Agreed (All though I get it for free being a student ).
Speaking of which, if you can just simply prove to GitHub you are in enrolled in a course you can get student access (free private repos).
Life is a course, does that count?
Been looking at github yesterday and do like the “openness” of it and how you can fork other peoples projects. It does have that. Maybe I’m just not used to sharing my rubbish code with people.
It is a good way to learn.
yeah, the second one was more what I had in mind, visually… They would grab pixels and carry them to the mound above to dig tunnels. But I was thinking some sort of “easy networking” multiplayer, where you dont need to worry about direct control over individual ants, or fast micro reactions… More like you tune the hive mind; set aggression level or “gather radius” etc… A bit like dungeon keeper perhaps.
So the networking: Only when a player has tweaked his hive behav. sliders, data would be sent.
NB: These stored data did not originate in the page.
(* ===== verification/TftpDownload.v ===== *)
(** * A whole download

    A client that acknowledges the last block it has received, in order, gets
    every block of the file, or of the converted file for netascii, whatever
    the number of blocks: block numbers wrap around on the wire. *)

From Stdlib Require Import ZArith Lia String.
From stdpp Require Import base numbers list option gmap sets.
From S2P Require Import Prelude Types StdText Tftp TftpServer TftpSpec.

#[local] Open Scope Z_scope.

(** ** The client *)

(** The number of the block it waits for, not reduced to 16 bits, and what it
    has received. *)
Record Client : Type := mkClient { cl_next : Z; cl_data : list u8 }.
Definition client_receive (cl : Client) (p : list u8) : Client :=
  match parse_data p with
  | Ok (b, d) => if b =? as_u16 (cl_next cl) then mkClient (cl_next cl + 1) (cl_data cl ++ d) else cl
  | Err _ => cl
  end.
(** Its acknowledgements, at the given times, until the server ends the
    transfer. *)
Fixpoint download (fs : FileSystem) (times : list Z) (files : Files) (t : TftpTransfer) (cl : Client) : outcome (bool * Client) :=
  match times with
  | [] => Val (false, cl)
  | now :: times =>
    let# (finished, files, t, sent) := process_transfer_packet fs now files t (build_ack (as_u16 (cl_next cl - 1))) in
    let cl := fold_left client_receive (s_bytes <$> sent) cl in
    if finished then Val (true, cl) else download fs times files t cl
  end.

(** ** Packets *)

Lemma opcode_be (n : Z) rest : 0 <= n < 65536 -> of_be (take 2 (to_be 2 n ++ rest)) = n.
Proof. intros Hn. rewrite take_app_length' by (by rewrite length_to_be). by rewrite of_be_to_be_small. Qed.
Lemma drop_be k (n : Z) rest : drop (2 + k) (to_be 2 n ++ rest) = drop k rest.
Proof. by rewrite <- (length_to_be 2 n), drop_app_add. Qed.

Lemma parse_build_data b d : 0 <= b < 65536 -> parse_data (build_data b d) = Ok (b, d).
Proof.
  intros Hb. unfold parse_data. assert ((length (build_data b d) <? 4)%nat = false) as ->.
  { apply Nat.ltb_ge. unfold build_data. rewrite !length_app, !length_to_be. lia. }
  unfold build_data. rewrite opcode_be by done. rewrite Z.eqb_refl. cbn [negb].
  change 4%nat with (2 + 2)%nat. rewrite !(drop_be 2), (drop_be 0). change 2%nat with (2 + 0)%nat at 2. rewrite (drop_be 0), !drop_0. by rewrite opcode_be.
Qed.
(** Bytes of even index count 256-fold; [ac] does not overflow below 64 KiB. *)
Fixpoint tag_sum (even : bool) (ac : Z) (bytes : list u8) : Z :=
  match bytes with
  | [] => ac
  | b :: rest => tag_sum (negb even) (ac + (if even then Z.shiftl (u8z b) 8 else u8z b)) rest
  end.
Definition tag_fold (ac : Z) : Z := Z.land (ac + Z.land (Z.shiftr ac 16) 65535) 65535.
Definition compute_key_tag (rdata : list u8) : Z := tag_fold (tag_sum true 0 rdata).
Definition dnskey_keytag (alg flags : Z) (key : list u8) : Z :=
  if alg =? 1 then
    if (4 <=? length key)%nat then be_at key (length key - 4) 2 else 0
  else tag_fold (tag_sum true (flags + 0x300 + alg) key).

Record DsData : Type := mkDsData { ds_key_tag : Z; ds_algorithm : Z; ds_digest_type : Z; ds_digest : list u8 }.
Definition parse_ds_rdata (rdata : list u8) : result DsData DnssecError :=
  if (length rdata <? 4)%nat then Err RdataTooShort
  else Ok (mkDsData (be_at rdata 0 2) (be_at rdata 2 1) (be_at rdata 3 1) (drop 4 rdata)).

Definition ds_matches_dnskey `{CryptoLib} (ds : DsData) (dnskey_rdata : list u8) (owner_name : str) : bool :=
  match name_to_wire owner_name with
  | None => false
  | Some wire =>
    match ds_digest_type ds with
    | 1 => bool_decide (sha1 (wire ++ dnskey_rdata) = ds_digest ds)
    | 2 => bool_decide (sha256 (wire ++ dnskey_rdata) = ds_digest ds)
    | 4 => bool_decide (sha384 (wire ++ dnskey_rdata) = ds_digest ds)
    | _ => false
    end
  end.

(** ** Arithmetic *)

Inductive SerialCmp : Type := SerialEqual | SerialLess | SerialGreater | SerialUndefined.
Definition serial_compare_32 (s1 s2 : Z) : SerialCmp :=
  if s1 =? s2 then SerialEqual
  else
    let half := 2147483648 in
    let lt := ((s1 <? s2) && (as_u32 (s2 - s1) <? half)) || ((s2 <? s1) && (half <? as_u32 (s1 - s2))) in
    let gt := ((s1 <? s2) && (half <? as_u32 (s2 - s1))) || ((s2 <? s1) && (as_u32 (s1 - s2) <? half)) in
    if lt then SerialLess else if gt then SerialGreater else SerialUndefined.
Lemma cmp_flip x y : cmp_labels x y <> Lt -> y <> x -> cmp_labels y x = Lt.
Proof.
  intros H Hne. rewrite (tc_opp _ cmp_labels_total x y). destruct (cmp_labels x y) eqn:E; [|done|done].
  apply (tc_eq _ cmp_labels_total) in E. congruence.
Qed.
(** The two cases in which the code takes a record to cover a name. *)
Lemma covers_between o m n : cmp_labels o m = Lt -> cmp_labels n m <> Lt \/ cmp_labels o n <> Lt -> m <> n -> between o m n.
Proof.
  intros Ho Hc Hne. unfold between. destruct (cmp_labels o n) eqn:E; cbn [is_less]; [by left| |by left].
  destruct Hc as [Hc|Hc]; [|done]. split; [done|]. by apply cmp_flip.
Qed.
Lemma wraps_between o m n : cmp_labels o n <> Lt -> cmp_labels n m <> Lt -> m <> n -> between o m n.
Proof. intros Ho Hc Hne. unfold between. destruct (cmp_labels o n) eqn:E; cbn [is_less]; [|done|]; right; by apply cmp_flip. Qed.

(** C26: What NSEC records prove is true. Take any zone about which the records
    are truthful: an owner has no type its bitmap leaves out, and no name of
    the zone lies strictly between an owner and its next name, around the end
    of the zone for the last one. If the records prove that the name or the
    type does not exist, then the zone has at that name neither the type nor an
    alias. Two cases are excluded and are true of the code: a name that is the
    next name of one of the records, which exists and is denied, and
    the types NSEC and RRSIG, for which any record of the name is enough. Of
    names outside the zone the records are about nothing is said. *)
Theorem nsec_denial_sound `{UnicodeTables} (zone : zone_types) nsecs name qtype nons :
  Forall (truthful zone) nsecs -> Forall (fun nsec => canonical_labels name <> canonical_labels (ns_next nsec)) nsecs ->
  qtype <> T_NSEC -> qtype <> T_RRSIG -> prove_non_existence_nsec nsecs name qtype = (Ok tt, nons) ->
  ~ zone (canonical_labels name) qtype /\ ~ zone (canonical_labels name) T_CNAME.
Proof.
  intros Ht Hn Hq1 Hq2. unfold prove_non_existence_nsec. generalize true.
  induction Ht as [|nsec rest Hx _ IH]; intros b; cbn [nsec_loop]; [done|]. cbv zeta. apply Forall_cons in Hn as [Hne Hn]. specialize (IH Hn).
  destruct (_ && _); [done|]. destruct (hostname_cmp (nsec_owner nsec) name) eqn:Ec.
  - rewrite (proj2 (Z.eqb_neq qtype T_NSEC)), (proj2 (Z.eqb_neq qtype T_RRSIG)) by done. cbn [orb].
    destruct (bitmap_says _ _ _ _) as [[] n1] eqn:Eb; [|done]. intros _. apply bitmap_says_true in Eb as [Hb Hc].
    apply (tc_eq _ cmp_labels_total) in Ec. rewrite <- Ec. split; by apply Hx.
  - destruct (_ || _) eqn:E; [|apply IH]. intros _. rewrite orb_true_iff, !is_less_false in E.
    split; apply (tr_gap _ _ Hx), covers_between; done.
  - destruct (_ && _) eqn:E; [|apply IH]. intros _. rewrite andb_true_iff, !is_less_false in E. destruct E.
    split; apply (tr_gap _ _ Hx), wraps_between; done.
Qed.

(** ** Key tags *)

Lemma tag_sum_add bytes : forall even ac k, tag_sum even (ac + k) bytes = k + tag_sum even ac bytes.
Proof. induction bytes as [|b bytes IH]; intros even ac k; cbn [tag_sum]; [lia|]. rewrite <- IH. f_equal. lia. Qed.
(** The two ways to compute the tag of a key of protocol 3 agree. *)
Theorem key_tags_agree rd dk : parse_dnskey_rdata rd = Ok dk -> dk_protocol dk = 3 -> dk_algorithm dk <> 1 ->
  dnskey_keytag (dk_algorithm dk) (dk_flags dk) (dk_public_key dk) = compute_key_tag rd.
Proof.
  unfold parse_dnskey_rdata. destruct (Nat.ltb_spec (length rd) 4) as [|Hl]; [done|]. intros [= <-]. cbn [dk_protocol dk_algorithm dk_flags dk_public_key].
  destruct rd as [|a [|b [|c [|d rd]]]]; cbn [length] in Hl; try lia. unfold be_at. cbn [drop take]. rewrite !take_0. intros Hp Ha.
  unfold of_be in *. cbn [fold_left] in *. unfold dnskey_keytag. rewrite (proj2 (Z.eqb_neq _ _)) by done. unfold compute_key_tag. f_equal.
  cbn [tag_sum negb]. f_equal. rewrite !Z.shiftl_mul_pow2 by done. change (2 ^ 8) with 256. lia.
Qed.

(** ** Base32 *)

(** The bits of a byte, and five bits as a digit. *)
Definition bits_of (w : nat) (z : Z) : list bool := (fun i => Z.testbit z (Z.of_nat i)) <$> rev (seq 0 w).
Definition bits_val (l : list bool) : Z := fold_left (fun acc (b : bool) => 2 * acc + if b then 1 else 0) l 0.
Definition base32_digit (v : Z) : u8 := z8 (if v <? 10 then 48 + v else 87 + v).
Fixpoint digits_of (bits : list bool) : str :=
  match bits with
  | a :: b :: c :: d :: e :: rest => base32_digit (bits_val [a; b; c; d; e]) :: digits_of rest
  | _ => []
  end.
Definition base32_encode (bytes : list u8) : str := digits_of (mjoin ((fun b => bits_of 8 (u8z b)) <$> bytes)).

Definition push (a : BitAcc) (b : bool) : BitAcc := push_bit (if b then 1 else 0) a 0.
Lemma push_testbit val a i : push_bit val a i = push a (Z.testbit val i).
Proof. unfold push, push_bit. by destruct (Z.testbit val i). Qed.
Lemma push_bits val a : fold_left (push_bit val) [4; 3; 2; 1; 0] a = fold_left push (bits_of 5 val) a.
Proof. unfold bits_of. cbn [fmap list_fmap fold_left rev seq app]. by rewrite !push_testbit. Qed.
Lemma digit_ok a b c d e : base32_val (base32_digit (bits_val [a; b; c; d; e])) = Some (bits_val [a; b; c; d; e]) /\
  bits_of 5 (bits_val [a; b; c; d; e]) = [a; b; c; d; e] /\ base32_digit (bits_val [a; b; c; d; e]) <> dot.
Proof. by destruct a, b, c, d, e. Qed.

(** Decoding digits is pushing their bits, as long as they are whole digits. *)
Lemma base32_loop_digits rest n : rest = [] \/ head rest = Some dot -> forall bits a, (length bits = 5 * n)%nat ->
  base32_loop (digits_of bits ++ rest) a = Some (fold_left push bits a).
Proof.
  intros Hr. induction n as [|n IH]; intros bits a Hl.
  { destruct bits; [|done]. cbn. destruct Hr as [->|Hr]; [done|]. destruct rest as [|b rest]; [done|]. injection Hr as ->. cbn. by rewrite decide_True. }
  destruct bits as [|b1 [|b2 [|b3 [|b4 [|b5 bits]]]]]; cbn [length] in Hl; try lia. destruct (digit_ok b1 b2 b3 b4 b5) as (H1 & H2 & H3).
  cbn [digits_of app base32_loop]. rewrite decide_False by done. rewrite H1, push_bits, H2, IH by lia. done.
Qed.
(** Eight bits make a byte. *)
Lemma push_byte b on out : on mod 8 = 0 -> fold_left push (bits_of 8 (u8z b)) (mkAcc 0 on out) = mkAcc 0 (on + 8) (out ++ [b]).
Proof.
  intros Ho. assert (forall k, 0 < k < 8 -> (Z.land (on + k) 7 =? 0) = false) as Hk.
  { intros k Hk. apply Z.eqb_neq. rewrite land_7, Z.add_mod, Ho, Z.add_0_l, Z.mod_mod, Z.mod_small by lia. lia. }
  assert (forall oc k c, 0 < k < 8 -> push (mkAcc oc (on + k - 1) out) c = mkAcc (if c then Z.lor (as_u32 (Z.shiftl oc 1)) 1 else as_u32 (Z.shiftl oc 1)) (on + k) out) as Hp.
  { intros oc k c Hk'. unfold push, push_bit. cbn [ba_oc ba_on ba_out]. replace (on + k - 1 + 1) with (on + k) by lia. rewrite Hk by done. by destruct c. }
  assert (forall oc c, push (mkAcc oc (on + 7) out) c = mkAcc 0 (on + 8) (out ++ [z8 (if c then Z.lor (as_u32 (Z.shiftl oc 1)) 1 else as_u32 (Z.shiftl oc 1))])) as Hp8.
  { intros oc c. unfold push, push_bit. cbn [ba_oc ba_on ba_out]. replace (on + 7 + 1) with (on + 8) by lia.
    assert ((Z.land (on + 8) 7 =? 0) = true) as ->; [|by destruct c]. apply Z.eqb_eq. rewrite land_7, Z.add_mod, Ho by done. done. }
  unfold bits_of. cbn [fmap list_fmap fold_left rev seq app].
  pose proof (Hp 0 1) as E1. replace (on + 1 - 1) with on in E1 by lia. rewrite E1 by lia.
  pose proof (fun oc => Hp oc 2) as E2. replace (on + 2 - 1) with (on + 1) in E2 by lia. rewrite E2 by lia.
  pose proof (fun oc => Hp oc 3) as E3. replace (on + 3 - 1) with (on + 2) in E3 by lia. rewrite E3 by lia.
  pose proof (fun oc => Hp oc 4) as E4. replace (on + 4 - 1) with (on + 3) in E4 by lia. rewrite E4 by lia.
  pose proof (fun oc => Hp oc 5) as E5. replace (on + 5 - 1) with (on + 4) in E5 by lia. rewrite E5 by lia.
  pose proof (fun oc => Hp oc 6) as E6. replace (on + 6 - 1) with (on + 5) in E6 by lia. rewrite E6 by lia.
  pose proof (fun oc => Hp oc 7) as E7. replace (on + 7 - 1) with (on + 6) in E7 by lia. rewrite E7 by lia.
  rewrite Hp8. do 3 f_equal. clear. by byte_cases b.
Qed.
Lemma push_bytes bytes : forall on out, on mod 8 = 0 ->
  fold_left push (mjoin ((fun b => bits_of 8 (u8z b)) <$> bytes)) (mkAcc 0 on out) = mkAcc 0 (on + 8 * Z.of_nat (length bytes)) (out ++ bytes).
Proof.
  induction bytes as [|b bytes IH]; intros on out Ho; cbn [fmap list_fmap mjoin list_join].
  - cbn. by rewrite Z.add_0_r, app_nil_r.
  - rewrite fold_left_app, push_byte by done. rewrite IH by (rewrite Z.add_mod, Ho by done; done). rewrite <- app_assoc. cbn [length]. f_equal. lia.
Qed.

(** Decoding gives back the bytes that were encoded, five to eight digits, and
    stops at the first dot, as in the first label of an NSEC3 owner. *)
Theorem base32_roundtrip n bytes rest : (length bytes = 5 * n)%nat -> rest = [] \/ head rest = Some dot ->
  base32_decode (base32_encode bytes ++ rest) = Some bytes.
Proof.
  intros Hl Hr. unfold base32_decode, base32_encode. rewrite (base32_loop_digits rest (8 * n)); [|done|].
  - rewrite push_bytes by done. cbn [ba_on ba_out]. by rewrite land_7, Z.add_0_l, Z.mul_comm, Z.mod_mul.
  - assert (forall l : list u8, length (mjoin ((fun b => bits_of 8 (u8z b)) <$> l)) = (8 * length l)%nat) as Hlen.
    { intros l. induction l as [|b l IH]; [done|]. change (length (bits_of 8 (u8z b) ++ mjoin ((fun b => bits_of 8 (u8z b)) <$> l)) = (8 * S (length l))%nat). rewrite length_app, IH. cbn. lia. }
    rewrite Hlen, Hl. lia.
Qed.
And only when all machines are synced do the changes take place on all machines. That way, every player runs the same simulation independently…
@monopalle Wow Dungeon Keeper - that brings back some good memories too
Interesting idea - I’ve recently been looking at networking side of monogame using the Lidgren Library, which the DLL is actually shipped with monogame if you didn’t know. I’ve found a couple good links on how to use it:
Nice! Does it happen to come with a way to test/debug with only one physical machine? I don’t have access to anyone who would test a game 400 times as I learn networking
@monopalle The 2nd video above is a speed coding series and has I think 14 parts to it, you can go to the video link and in the description there is a download for the full source. The source is actually split up into 14 parts when you unzip it each part getting into more details -e,g. #1 the basics, #5 commands, 14 - the whole “game” where the server controls the players, movement and the enemies etc. I’ve not bothered watching the video as it’s too quick for me, but the code is good.
As for testing - you would test on the one machine and use the IP address of “localhost” so you run the server, and then on the same machine run the client. The first video shows a good example of this where he has the server running, and then runs the client 5 times as if it’s different players. You would create a solution in VS2015 and create 3 projects at least, 1 = client, 2 = server, 3 = shared classes - the 3rd one would contain things like “player class” etc, all this would be in one solution - you can then set the solution to run both client and server project at the same time, and just debug as normal. - Well that’s the basic understanding I have of it anyway - only been looking at it for a day or so.
I also have another link, but it’s at work and don’t have it on me, I’ll try and remember to post it tomorrow - this link is a very small console client/server - nothing to do with monogame and really shows the basics of how to use it.
@monopalle Found the other link I mentioned -
Download the Game Network Example at the bottom of his post, it’s done a very simple client server console application (no monogame at all) and has explained each line - this should get you up and running with the basics. the console output has a little “map” section - I changed my version so the map is created on the server and sent as a “map class” to the “client” so the client doesn’t have the map.